Prosperity confers leverage on its bringer. Beijing might attempt to parley commercial into military access at some future time, as imperial powers have throughout history. But then again, it might not. What-ifs make a flimsy basis for demanding that Western Hemisphere governments deny foreigners control of their harbors—especially when such access profits them.

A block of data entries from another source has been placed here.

(** * pgbackup: the backup-lifecycle engine of [pgbackup/backup.py]

    A shallow embedding of the filename codec, the promotion decision and
    the expiration sweep, together with the parts of the Python library
    they rest on ([str.split], [str.join], [os.path], [strftime],
    [strptime], [date.isocalendar], [sorted], [os.link], [os.unlink]).

    Strings are Rocq strings (sequences of 8-bit characters, compared by
    character code as Python compares [str] values); integers are [Z];
    dicts are [gmap]s; exceptions are values of the type [exn]. *)

From Stdlib Require Import ZArith Lia Bool Ascii.
From stdpp Require Import base decidable option list sorting strings gmap.

Local Open Scope Z_scope.

(** ** Python strings *)

Module Str.

Definition dot : ascii := "."%char.
Definition slash : ascii := "/"%char.

(** [c in s] for a one-character needle. *)
Fixpoint contains (c : ascii) (s : string) : bool :=
  match s with
  | EmptyString => false
  | String a s' => if Ascii.eqb a c then true else contains c s'
  end.

(** [s.count(c)] for a one-character needle. *)
Fixpoint count (c : ascii) (s : string) : nat :=
  match s with
  | EmptyString => O
  | String a s' => if Ascii.eqb a c then S (count c s') else count c s'
  end.

(** [s.split(c)]: never empty, [''.split('.') == ['']]. *)
Fixpoint split (c : ascii) (s : string) : list string :=
  match s with
  | EmptyString => [EmptyString]
  | String a s' =>
      if Ascii.eqb a c then EmptyString :: split c s'
      else match split c s' with
           | h :: t => String a h :: t
           | [] => [String a EmptyString]
           end
  end.

(** [sep.join(l)]. *)
Fixpoint join (sep : string) (l : list string) : string :=
  match l with
  | [] => EmptyString
  | x :: rest =>
      match rest with
      | [] => x
      | _ :: _ => x +:+ sep +:+ join sep rest
      end
  end.

(** [s.partition(c)[0]]: the part before the first [c], all of [s] when
    there is none. *)
Fixpoint partition_head (c : ascii) (s : string) : string :=
  match s with
  | EmptyString => EmptyString
  | String a s' =>
      if Ascii.eqb a c then EmptyString else String a (partition_head c s')
  end.

(** [s.rstrip(c)]. *)
Fixpoint rstrip (c : ascii) (s : string) : string :=
  match s with
  | EmptyString => EmptyString
  | String a s' =>
      match rstrip c s' with
      | EmptyString => if Ascii.eqb a c then EmptyString
                       else String a EmptyString
      | r => String a r
      end
  end.

(** [s == c * len(s)]. *)
Fixpoint all_char (c : ascii) (s : string) : bool :=
  match s with
  | EmptyString => true
  | String a s' => Ascii.eqb a c && all_char c s'
  end.

Definition startswith (c : ascii) (s : string) : bool :=
  match s with
  | String a _ => Ascii.eqb a c
  | EmptyString => false
  end.

Fixpoint endswith (c : ascii) (s : string) : bool :=
  match s with
  | EmptyString => false
  | String a EmptyString => Ascii.eqb a c
  | String _ s' => endswith c s'
  end.

(** Truth value of a string: [bool(s)]. *)
Definition truthy (s : string) : bool :=
  match s with EmptyString => false | _ => true end.

(** Python's [s1 <= s2] on strings: by character code, a proper prefix
    first. *)
Definition le (s1 s2 : string) : Prop := String.leb s1 s2 = true.
Definition lt (s1 s2 : string) : Prop := String.ltb s1 s2 = true.

End Str.

#[global] Instance str_le_dec : RelDecision Str.le.
Proof. intros s1 s2. unfold Str.le. apply _. Defined.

The nature of the current strategic competition, then, suggests that Trump will need to craft a corollary to the Monroe Doctrine radically different from Roosevelt’s. It will depend on consent from fellow American governments. U.S. diplomats will need to convince their regional counterparts that intentions can change on a dime. In other words, China is not a partner pursuing agreements for mutual, apolitical economic gain. It is pursuing power—including forward-deployed military power. Covenants guaranteeing mercantile access could morph into something altogether more sinister at the discretion—or even the whim—of Beijing. In short, Washington must persuade governments throughout the Americas that the risks of intimacy with China outweigh the benefits. And to go with diplomatic outreach, the dealmaker-in-chief must offer them economic, diplomatic, and military inducements to bandwagon with the United States.

Imagine that. Far from being blustering or coercive, a Trump Corollary could give rise to a hemispheric-defense effort that manages hostile outsiders’ access to the Americas while advancing the common weal. Let’s make it so.

....

So Mario Rubio has got a crazy boss.

You don't want to talk to the boss.

So what will Mario be saying in Ottawa?